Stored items
(** * URL scanner: lexical threat scoring (supabase/functions/url-scanner/index.ts)

    A shallow embedding of the "ML" classification unit of the URL scanner
    edge function: [extractMLFeatures], [calculateEntropy],
    [calculateMLThreatScore], [performMLClassification],
    [checkHistoricalPatterns] and [updateMLPatterns].

    Conventions of the embedding.
    - JavaScript strings are [string]s of 8-bit characters; [str.length] is
      [String.length].  Only the ASCII letters change under [toLowerCase].
    - Integer-valued JavaScript numbers (lengths, counts, the score) are [Z].
    - The remaining JavaScript numbers (entropy, probabilities, confidence)
      are idealised as real numbers [R]: IEEE rounding is not modelled, and
      [Math.log2 x] is [ln x / ln 2].
    - [new URL(href).hostname] belongs to the runtime, not to the repository.
      It is a parameter [URL_hostname : string -> option string], [None]
      standing for the [TypeError] the constructor throws.
    - The hosted store is a record of tables; every awaited request consumes
      one entry of a fault script that says whether the request succeeds,
      answers with [{ data: null, error }], or rejects (throws). *)

From Stdlib Require Import String Ascii List ZArith Reals Lra Lia Bool Permutation.
Import ListNotations.

Set Implicit Arguments.

Local Open Scope string_scope.
Local Open Scope Z_scope.
Local Open Scope list_scope.

(** ** JavaScript numbers *)

(** [x > y] on non-integer numbers. *)
Definition num_gt (x y : R) : bool := if Rgt_dec x y then true else false.

(** [Math.min] on non-integer numbers. *)
Definition Math_min (x y : R) : R := if Rle_dec x y then x else y.

(** [Math.log2]. *)
Definition Math_log2 (x : R) : R := (ln x / ln 2)%R.

(** ** JavaScript strings *)

Definition is_digit (c : ascii) : bool :=
  ((48 <=? nat_of_ascii c) && (nat_of_ascii c <=? 57))%nat.

Definition is_upper (c : ascii) : bool :=
  ((65 <=? nat_of_ascii c) && (nat_of_ascii c <=? 90))%nat.

Definition is_lower (c : ascii) : bool :=
  ((97 <=? nat_of_ascii c) && (nat_of_ascii c <=? 122))%nat.

Definition char_toLowerCase (c : ascii) : ascii :=
  if is_upper c then ascii_of_nat (nat_of_ascii c + 32) else c.

(** [s.toLowerCase()] *)
Fixpoint toLowerCase (s : string) : string :=
  match s with
  | EmptyString => EmptyString
  | String c s' => String (char_toLowerCase c) (toLowerCase s')
  end.

(** [s.startsWith(p)] *)
Fixpoint startsWith (s p : string) : bool :=
  match p, s with
  | EmptyString, _ => true
  | String _ _, EmptyString => false
  | String a p', String b s' => Ascii.eqb a b && startsWith s' p'
  end.

(** [s.includes(k)] *)
Fixpoint includes (s k : string) : bool :=
  startsWith s k ||
  match s with
  | EmptyString => false
  | String _ s' => includes s' k
  end.

(** [s.split(sep)] for a one-character separator: never empty, one more
    piece than there are separators. *)
Fixpoint split (sep : ascii) (s : string) : list string :=
  match s with
  | EmptyString => [EmptyString]
  | String c s' =>
      if Ascii.eqb c sep then EmptyString :: split sep s'
      else match split sep s' with
           | p :: ps => String c p :: ps
           | [] => [String c EmptyString]
           end
  end.

(** [(s.match(/C/g) || []).length] for a one-character class [C]: the number
    of characters of [s] in the class. *)
Fixpoint count_matches (cls : ascii -> bool) (s : string) : Z :=
  match s with
  | EmptyString => 0
  | String c s' => (if cls c then 1 else 0) + count_matches cls s'
  end.

(** The classes of the four counting expressions. *)
Definition cls_dot (c : ascii) : bool := Ascii.eqb c ".".
Definition cls_hyphen (c : ascii) : bool := Ascii.eqb c "-".
Definition cls_special (c : ascii) : bool :=
  negb (is_lower c || is_upper c || is_digit c || Ascii.eqb c "." || Ascii.eqb c "-").

(** ** Regular expressions

    The fragment the scanner's pattern needs: classes, sequence, choice. *)

Inductive regex : Type :=
| Void : regex
| Eps : regex
| Class : (ascii -> bool) -> regex
| Seq : regex -> regex -> regex
| Alt : regex -> regex -> regex.

(** The words a regular expression matches entirely. *)
Inductive lang : regex -> string -> Prop :=
| lang_eps : lang Eps EmptyString
| lang_class : forall cls c, cls c = true -> lang (Class cls) (String c EmptyString)
| lang_seq : forall r1 r2 s1 s2, lang r1 s1 -> lang r2 s2 -> lang (Seq r1 r2) (s1 ++ s2)%string
| lang_alt_l : forall r1 r2 s, lang r1 s -> lang (Alt r1 r2) s
| lang_alt_r : forall r1 r2 s, lang r2 s -> lang (Alt r1 r2) s.

Fixpoint nullable (r : regex) : bool :=
  match r with
  | Void => false
  | Eps => true
  | Class _ => false
  | Seq r1 r2 => nullable r1 && nullable r2
  | Alt r1 r2 => nullable r1 || nullable r2
  end.

Fixpoint deriv (c : ascii) (r : regex) : regex :=
  match r with
  | Void => Void
  | Eps => Void
  | Class cls => if cls c then Eps else Void
  | Seq r1 r2 =>
      if nullable r1 then Alt (Seq (deriv c r1) r2) (deriv c r2)
      else Seq (deriv c r1) r2
  | Alt r1 r2 => Alt (deriv c r1) (deriv c r2)
  end.

(** Does some prefix of [s] match [r]? *)
Fixpoint match_here (r : regex) (s : string) : bool :=
  nullable r ||
  match s with
  | EmptyString => false
  | String c s' => match_here (deriv c r) s'
  end.

(** [re.test(s)] for a pattern without anchors or flags: a match may start
    at any position. *)
Fixpoint regex_test (r : regex) (s : string) : bool :=
  match_here r s ||
  match s with
  | EmptyString => false
  | String _ s' => regex_test r s'
  end.

(** [r{1,3}] *)
Definition rep_1_3 (r : regex) : regex :=
  Seq r (Alt Eps (Seq r (Alt Eps r))).

(** [/\d{1,3}\.\d{1,3}\.\d{1,3}\.\d{1,3}/] *)
Definition re_digits : regex := rep_1_3 (Class is_digit).
Definition re_dot : regex := Class cls_dot.
Definition ip_regex : regex :=
  Seq re_digits (Seq re_dot (Seq re_digits (Seq re_dot
    (Seq re_digits (Seq re_dot re_digits))))).

(** ** Features *)

Record MLFeatures : Type := {
  urlLength : Z;
  numDots : Z;
  numHyphens : Z;
  numDigits : Z;
  numSpecialChars : Z;
  hasIpAddress : bool;
  hasSuspiciousKeywords : bool;
  entropyScore : R;
  subdomainCount : Z;
  pathDepth : Z
}.

Definition suspiciousKeywords : list string :=
  ["login"; "verify"; "account"; "update"; "secure"; "banking"; "password";
   "confirm"; "suspended"; "locked"; "urgent"].

(** *** calculateEntropy *)

(** The [frequencies] object: an insertion-ordered table from one-character
    keys to counts.  (The enumeration order of [for ... in] only matters for
    rounding, which is not modelled.) *)
Definition freq_table : Type := list (ascii * Z).

Fixpoint freq_get (t : freq_table) (c : ascii) : option Z :=
  match t with
  | [] => None
  | (k, n) :: t' => if Ascii.eqb k c then Some n else freq_get t' c
  end.

Fixpoint freq_set (t : freq_table) (c : ascii) (v : Z) : freq_table :=
  match t with
  | [] => [(c, v)]
  | (k, n) :: t' => if Ascii.eqb k c then (k, v) :: t' else (k, n) :: freq_set t' c v
  end.

(** One iteration of the first loop:
    [frequencies[char] = (frequencies[char] || 0) + 1]. *)
Definition freq_bump (t : freq_table) (c : ascii) : freq_table :=
  freq_set t c ((match freq_get t c with Some n => n | None => 0 end) + 1).
(** X6. Whatever the note, the decoded column is in [0,3]; the row is in
    [0,3], so that the coordinate lies on the 4x4 grid, exactly when the
    note is in [0,15] or in a pad range [36,83]; and the bank is empty
    exactly when the note is outside [36,83]. *)
Theorem get_note_xy_on_grid (note col row : Z) (name : string) :
  get_note_xy note = Ok (col, row, name) ->
  0 <= col <= 3 /\
  (0 <= row <= 3 <-> 0 <= note <= 15 \/ 36 <= note <= 83) /\
  (name = ""%string <-> note < 36 \/ 83 < note).
Proof.
  intros H.
  assert (Hcases : note < 36 \/ 36 <= note <= 51 \/ 52 <= note <= 67 \/
                   68 <= note <= 83 \/ 83 < note) by lia.
  destruct Hcases as [Hc|[Hc|[Hc|[Hc|Hc]]]].
  - rewrite get_note_xy_out_of_range in H by lia. ok_inj H; subst col row name.
    pose proof (Z.mod_pos_bound note 4 ltac:(lia)).
    pose proof (Z.div_mod note 4 ltac:(lia)). split; [lia|]. split; [split; intros; lia|].
    split; intros; [lia | reflexivity].
  - rewrite (get_note_xy_in_range note 36 "A") in H by tauto.
    ok_inj H; subst col row name.
    pose proof (Z.mod_pos_bound (note - 36) 4 ltac:(lia)).
    pose proof (Z.div_mod (note - 36) 4 ltac:(lia)). split; [lia|]. split; [split; intros; lia|].
    split; intros; [discriminate | lia].
  - rewrite (get_note_xy_in_range note 52 "B") in H by tauto.
    ok_inj H; subst col row name.
    pose proof (Z.mod_pos_bound (note - 52) 4 ltac:(lia)).
    pose proof (Z.div_mod (note - 52) 4 ltac:(lia)). split; [lia|]. split; [split; intros; lia|].
    split; intros; [discriminate | lia].
  - rewrite (get_note_xy_in_range note 68 "C") in H by tauto.
    ok_inj H; subst col row name.
    pose proof (Z.mod_pos_bound (note - 68) 4 ltac:(lia)).
    pose proof (Z.div_mod (note - 68) 4 ltac:(lia)). split; [lia|]. split; [split; intros; lia|].
    split; intros; [discriminate | lia].
  - rewrite get_note_xy_out_of_range in H by lia. ok_inj H; subst col row name.
    pose proof (Z.mod_pos_bound note 4 ltac:(lia)).
    pose proof (Z.div_mod note 4 ltac:(lia)). split; [lia|]. split; [split; intros; lia|].
    split; intros; [lia | reflexivity].
Qed.
(** * videospeed: controller lifecycle and media discovery

    A shallow embedding of [src/core/video-controller.js] (class
    [VideoController]) and of the media element observer (class
    [MediaElementObserver]), with the properties of the controller
    lifecycle, the element validator and the tree scanner.

    JavaScript objects live in a store indexed by references; numbers are
    rationals (every finite double is one, and the settings are read from
    JSON storage, which holds neither [NaN] nor infinities); an exception
    is an outcome of the computation that keeps the effects made so far. *)

From Stdlib Require Import QArith Qround Qabs ZArith String DecimalString.
From stdpp Require Import gmap strings list.

Local Open Scope string_scope.
Local Close Scope Q_scope.

(** ** JavaScript values *)

Module JS.

(** [ToBoolean] on a number: zero is falsy. *)
Definition truthy (q : Q) : bool := negb (Qeq_bool q 0).

(** [x || d] where [x] is a number or [undefined]. *)
Definition or_num (x : option Q) (d : Q) : Q :=
  match x with
  | Some q => if truthy q then q else d
  | None => d
  end.

(** [ToBoolean] on a string: the empty string is falsy. *)
Definition truthy_str (s : string) : bool :=
  if decide (s = "") then false else true.

(** [a || b] on strings. *)
Definition or_str (a b : string) : string :=
  if truthy_str a then a else b.

(** [x < y] on numbers. *)
Definition Qltb (x y : Q) : bool := negb (Qle_bool y x).

(** [x !== y] on numbers. *)
Definition strict_neq (x y : Q) : bool := negb (Qeq_bool x y).

Definition digits (n : Z) : string :=
  NilEmpty.string_of_uint (N.to_uint (Z.to_N n)).

(** [Number.prototype.toFixed(1)] for magnitudes below 10^21 (above,
    ECMAScript switches to exponent notation; playback rates never get
    there): the sign, then the integer [n] nearest to ten times the
    magnitude, the larger one on a tie, printed with one fraction digit. *)
Definition toFixed1 (x : Q) : string :=
  let s := if Qlt_le_dec x 0 then "-" else "" in
  let n := Qfloor (Qabs x * (10 # 1) + (1 # 2)) in
  s ++ digits (n / 10)%Z ++ "." ++ digits (n mod 10)%Z.

(** The exceptions the modelled DOM calls can raise. *)
Inductive error := TypeError | NotFoundError.

End JS.

(** ** The controller lifecycle: [video-controller.js] *)

Module Lifecycle.

(** Identity of a JavaScript object. *)
Definition ref := nat.

(** *** The store *)

(** A bound event handler, [mediaEventAction.bind(this)]: the controller
    it closes over and the field that holds it. *)
Inductive handler := HandlePlay (this : ref) | HandleSeek (this : ref).

#[global] Instance handler_eq_dec : EqDecision handler.
Proof. solve_decision. Defined.

(** The fields of an [HTMLMediaElement] that the controller reads or
    writes; [vsc] is the back-reference [target.vsc]. *)
Record media_el := {
  currentSrc : string;
  src : string;
  playbackRate : Q;
  vsc : option ref;
  listeners : list (string * handler);
}.

(** The options handed to [ShadowDOMManager.createShadowDOM]. *)
Record shadow_init := {
  top : string;
  left : string;
  speed_text : string;
  opacity : Q;
  buttonSize : Q;
}.

Inductive node_kind := ElementNode | FragmentNode | DocumentNode.

(** A DOM node; a media element is a node whose [media] part is set, the
    overlay wrapper one whose [shadow] part is set. *)
Record dom_node := {
  kind : node_kind;
  parentNode : option ref;
  childNodes : list ref;
  classList : list string;
  media : option media_el;
  shadow : option shadow_init;
}.

(** One entry of [settings.speeds]. *)
Record speed_entry := { speed : option Q }.

Record settings := {
  speeds : gmap string speed_entry;
  rememberSpeed : bool;
  forceLastSavedSpeed : bool;
  lastSpeed : option Q;
  startHidden : bool;
  controllerOpacity : Q;
  controllerButtonSize : Q;
}.

(** The shared [VideoSpeedConfig] object. Modelled from the spec: the
    class is missing from the sources; the spec gives it a key-binding
    store with get and set and a tracked-element registry with add and
    remove. *)
Record config := {
  cfg_settings : settings;
  keyBindings : gmap string (option Q);
  mediaElements : gset ref;
}.

(** The fields of a [VideoController] instance ([config], [actionHandler]
    and [controlsManager] are the shared objects of the world; the two
    indicator handles belong to the presentation layer). *)
Record controller := {
  video : ref;
  parent : option ref;
  div : option ref;
  handlePlay : option handler;
  handleSeek : option handler;
  targetObserver : option ref;
}.

(** A [MutationObserver] built by [setupMutationObserver]: the controller
    its callback closes over, and what it observes. *)
Record observer := {
  owner : ref;
  observing : list (ref * list string);
}.

Record custom_event := {
  ev_type : string;
  bubbles : bool;
  composed : bool;
  detail_origin : string;
  detail_speed : string;
}.

(** A record delivered to a mutation observer callback. *)
Record mutation := {
  m_type : string;
  m_attributeName : string;
  m_target : ref;
}.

* **WORK REQUIRED**: Copy every line of the data above in which the string "startsWith" appears.

* **COMPLETED EXERCISE**:
(** [s.startsWith(p)] *)
Fixpoint startsWith (s p : string) : bool :=
  | String a p', String b s' => Ascii.eqb a b && startsWith s' p'
  startsWith s k ||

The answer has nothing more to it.